BTC Help File
Not sure what your doing?
 Read
our Tcp/IP tutorial.
Note that the rules that you insert will correspond
to packet going out of the device on which you connect to with
BTC. No matter if the packets goes to your LAN or WAN.
As a generic note, most rate limiting features
don’t work on loop back, so don’t test them locally.
The priority of this classifier. Lower numbers get tested
first.
Each list will be passed in the order the rules were added,
then list with lower priority (higher preference number) will
be processed.
By default, all filters reside in one big chain which is
matched in descending order of priority. If you have 1000
rules, 1000 checks may be needed to determine what to do with
a packet.
Matching would go much quicker if you would have 256 chains
with each four rules - if you could divide packets over those
256 chains, so that the right rule will be there.
The implementation consists of a buffer (bucket), constantly
filled by some virtual pieces of information called tokens,
at a specific rate (token rate). The most important parameter
of the bucket is its size, that is the number of tokens it
can store. Each arriving token collects one incoming data
packet from the data queue and is then deleted from the bucket.
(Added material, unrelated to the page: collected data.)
Lemma lookupOrRetire_spec key entryKey g force now p r bs p' :
  pool_ok p → lookupOrRetire key entryKey g force now p = (r, bs, p') →
  match r with
  | LookupHit b ptr => ∃ p1 e, shrinks p bs p1 ∧ heap p1 !! ptr = Some e ∧ backend e = b ∧ ekey e = entryKey ∧
      ∃ g' , generationLocked key now (holdLocked ptr p1) = (g', p')
  | _ => shrinks p bs p'
  end.
Proof.
  intros Hok. unfold lookupOrRetire.
  destruct (pruneStaleEntriesLocked now p) as [stale p1] eqn:Hp. apply pruneStale_shrinks in Hp; [|done].
  pose proof (sh_ok _ _ _ Hp) as Hok1.
  destruct (entries p1 !! key) as [ptr|] eqn:Hk; cbn [mbind option_bind].
  2: { destruct (generationLocked key now p1) as [g' p2] eqn:Hg. intros [= <- <- <-].
       rewrite <- (List.app_nil_r stale). eapply shrinks_step; [done|]. intros _. by eapply generationLocked_shrinks. }
  destruct (po_entry _ Hok1 _ _ Hk) as (e & He & Hr). rewrite He. cbn [fmap option_fmap option_map].
  case_decide as Hkey.
  { destruct (generationLocked key now (holdLocked ptr (touch ptr now p1))) as [g' p2] eqn:Hg. intros [= <- <- <-].
    exists (touch ptr now p1). eexists. split.
    { rewrite <- (List.app_nil_r stale). eapply shrinks_step; [done|]. apply touch_shrinks. }
    split; [cbn [touch set_heap heap]; by rewrite lookup_alter_eq, He|]. eauto. }
  destruct (generationLocked key now p1) as [g' p2] eqn:Hg. apply generationLocked_shrinks in Hg; [|done].
  destruct (negb force && bool_decide (g' ≠ g)) eqn:Hc.
  { intros [= <- <- <-]. rewrite <- (List.app_nil_r stale). by eapply shrinks_step. }
  destruct (retireLocked key now (if force then p1 else p2)) as [b p3] eqn:Hret.
  destruct (generationLocked key now p3) as [g3 p4] eqn:Hg3. intros [= <- <- <-].
  assert (shrinks p stale (if force then p1 else p2)) as Hs.
  { destruct force; [done|]. rewrite <- (List.app_nil_r stale). by eapply shrinks_step. }
  apply retireLocked_shrinks in Hret; [|apply Hs]. apply generationLocked_shrinks in Hg3; [|apply Hret].
  rewrite <- (List.app_nil_r (option_list b)). eapply shrinks_step; [done|]. intros _. by eapply shrinks_trans.
Qed.
End pool_lemmas.

(** * No backend is closed in use, closed twice or lost *)
Module PoolSafety.
Import Pool PoolSystem.
Ltac psimpl := cbn [ps_pool ps_acquires ps_handles ps_closing ps_closed ps_next] in *.

Section safety.
Context `{!MapRange}.

(** The backends acquires have built and not yet stored, those handed out
    unpooled, and the holds on an entry. *)
Definition inflight (acqs : list acquire) : list nat :=
  omap (λ a, match acq_pc a with AcqStore _ next => Some (backend next) | _ => None end) acqs.

Definition owned (hs : list handle) : list nat :=
  omap (λ h, match h with Owned b => Some b | Held _ _ => None end) hs.

Definition holds_on (ptr : nat) (h : handle) : bool :=
  match h with Held ptr' _ => bool_decide (ptr' = ptr) | Owned _ => false end.

Definition holds (ptr : nat) (hs : list handle) : nat := length (List.filter (holds_on ptr) hs).

(** Every backend built so far has one owner. *)
Definition owners (s : psystem) : list nat :=
  inflight (ps_acquires s) ++ heap_backends (ps_pool s) ++ owned (ps_handles s) ++ ps_closing s ++ ps_closed s.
Associating this algorithm with the two flows -- token and
data, gives us three possible scenarios:
The
data arrives in at a rate that’s equal
to the rate of incoming tokens. In this case each incoming
packet has its matching token and passes the queue without
delay.
The
data arrives in at a rate that’s smaller
than the token rate. Only a part of the tokens are deleted
at output of each data packet that’s sent out the queue,
so the tokens accumulate, up to the bucket size. The unused
tokens can then be used to send data a speed that’s
exceeding the standard token rate, in case short data bursts
occur.
The
data arrives in at a rate bigger
than the token rate. This means that the bucket will soon
be devoid of tokens, which causes the bucket to throttle itself
for a while. This is called an ’over limit situation’.
If packets keep coming in, packets will start to get dropped.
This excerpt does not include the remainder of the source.